*WORK REQUIRED*. Transcribe, without any alteration, only the lines that begin at the line containing "destruct Hj as [Hall|Hj]." and run to the last line below.
=== Begin Enclosure ===
(** What the token's owner reaches without a scope, kind by kind. *)
Lemma cleared_delegates t' :
  clearWithinCeiling ceil st (user_reach (db s) owner) (Some lister) = true ->
  frame tok (db s) t' -> scope_connections t' tok = [] -> scope_mcp t' tok = [] ->
  scope_admin t' tok = [] -> ctx_tokenID ctx' = tok ->
  delegates_to (Some fn) (db s) ctx (db s) t' ctx'.
Proof using Htok Hl Hids Hlist Hacts.
  intros (K1 & K2 & K3)%clear_approved Hfr Hc Hm Ha Htk. specialize (Hacts Htk).
  assert (acts_as owner (as_session ctx')) as Hsess by exact Hacts.
  split_and!.
  - intros c Hne. destruct (st_connsRestricted st) eqn:R1.
    + right. rewrite conn_rank_min by by apply (frame_levels (db s) t' tok).
      rewrite (frame_owner_rank (db s) t' tok Hfr). etrans; [apply Nat.le_min_r|].
      apply (user_conns_covered fn s ctx lister Htok Hl Hlist owner); auto.
    + apply (rescoped_conn (db s) t' tok Hfr); [done|]. intros _. left.
      unfold st in R1. cbn in R1. apply negb_false_iff, bool_decide_eq_true in R1.
      apply conns_map_empty in R1. unfold scope_cap, conn_scope. by rewrite Hc, R1.
  - intros i Hi. destruct (restricted_kind (st_mcp st)) eqn:R2.
    + destruct K2 as [Hcov Hsup]; [done|]. intros Hal. right.
      apply (user_mcp_covered fn s ctx Htok Hids owner (as_session ctx')); try done.
      by apply (session_mcp (db s) t' tok).
    + apply (rescoped_mcp (db s) t' tok Hfr); [|done]. intros _ _ _. left.
      pose proof (judged_mcp s tok Hids i) as Hj. unfold st in R2.
      by destruct (st_mcp _).
  - intros p. destruct (restricted_kind (st_admin st)) eqn:R3.
    + intros Hal. right.
      apply (user_admin_covered fn s ctx Htok owner (as_session ctx')); auto.
      by apply (session_admin (db s) t' tok).
    + apply (rescoped_admin (db s) t' tok Hfr). intros _ _. left.
      apply admin_in_scope_spec. unfold st in R3. cbn in R3.
      pose proof (namedScope_spec (scope_admin (db s) tok) AdminPermissionWildcard) as Hn.
      destruct (namedScope _ _); [done|tauto].
Qed.
End Clear.

(** Clearing a scope gives away nothing.  When a token clears the scope
    of a token through the API, every request afterwards reaches what it
    reached before or what the acting token reaches; a request through the
    cleared token carries its owner, as authentication sets it. *)
Theorem clear_scope_within_ceiling fn s w ctx lister tok owner ctx' f :
  0 < ctx_tokenID ctx -> levels_ok (db s) -> ids_ok (db s) ->
  lists lister fn -> db w = db s ->
  token_owner (db s) tok = Some (user_id owner) ->
  find_user (db s) (user_id owner) = Some owner ->
  (ctx_tokenID ctx' = tok -> acts_as owner ctx') ->
  let lk := Some fn in
  let rc := Some {| authStore := Some s; connSharingLookupFn := lk |} in
  let before := checker lk (db s) working in
  let after := checker lk (fst (handleClearTokenScope rc w ctx tok (Some lister))) f in
  (forall c, c <> ConnectionIDAll ->
     (rank_on after ctx' c <= rank_on before ctx' c)%nat \/
     (rank_on after ctx' c <= rank_on before ctx c)%nat) /\
  (forall i, is_Some (find_identifier (db s) i) ->
     CanAccessMCPItem after ctx' i = true ->
     CanAccessMCPItem before ctx' i = true \/ CanAccessMCPItem before ctx i = true) /\
  (forall p, HasAdminPermission after ctx' p = true ->
     HasAdminPermission before ctx' p = true \/ HasAdminPermission before ctx p = true).
Proof.
  intros Htok Hl Hids Hlist Hsame Hown Huser Hacts lk rc.
  apply delegates_checks.
  assert (forall t, same_data t (db s) -> delegates lk (db s) ctx (db s) t) as Hdata
    by (intros t; apply delegates_data).
  unfold handleClearTokenScope, requirePermission. rewrite Hsame.
  destruct (HasAdminPermission rc ctx _); [|by apply Hdata].
  pose proof (requireTokenScopeChange_cases lk s ctx
    (JudgeTokenScopeClear rc ctx tok (Some lister))) as Hj. fold rc in Hj.
  destruct (requireTokenScopeChange rc ctx _) as [judged|r]; [|by apply Hdata].
  cbn [respond fst].
  destruct (clearTokenScope w tok _ _ judged) as [t' [[]|e]] eqn:Hset; cbn [fst].
  2:{ apply Hdata. rewrite <- Hsame. by eapply guarded_change_Err. }
  apply clearTokenScope_Ok in Hset as (Hfr & Hc & Hm & Ha). rewrite Hsame in Hfr.
  destruct Hj as [Hall|Hj].
  { apply (holds_everything lk s s ctx Htok Hl Hids eq_refl); try done.
    by apply (frame_levels (db s) t' tok). }
  destruct (decide (ctx_tokenID ctx' = tok)) as [Htk|Hne].
  - apply (cleared_delegates fn s ctx lister tok owner); try done.
    by apply (judge_clear_Ok fn s ctx lister tok owner Htok Hown Huser judged).
  - by apply (delegates_elsewhere lk (db s) ctx (db s) t' tok).
Qed.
=== End Enclosure ===
*COMPLETED TASK*.
  destruct Hj as [Hall|Hj].
  { apply (holds_everything lk s s ctx Htok Hl Hids eq_refl); try done.
    by apply (frame_levels (db s) t' tok). }
  destruct (decide (ctx_tokenID ctx' = tok)) as [Htk|Hne].
  - apply (cleared_delegates fn s ctx lister tok owner); try done.
    by apply (judge_clear_Ok fn s ctx lister tok owner Htok Hown Huser judged).
  - by apply (delegates_elsewhere lk (db s) ctx (db s) t' tok).
Qed.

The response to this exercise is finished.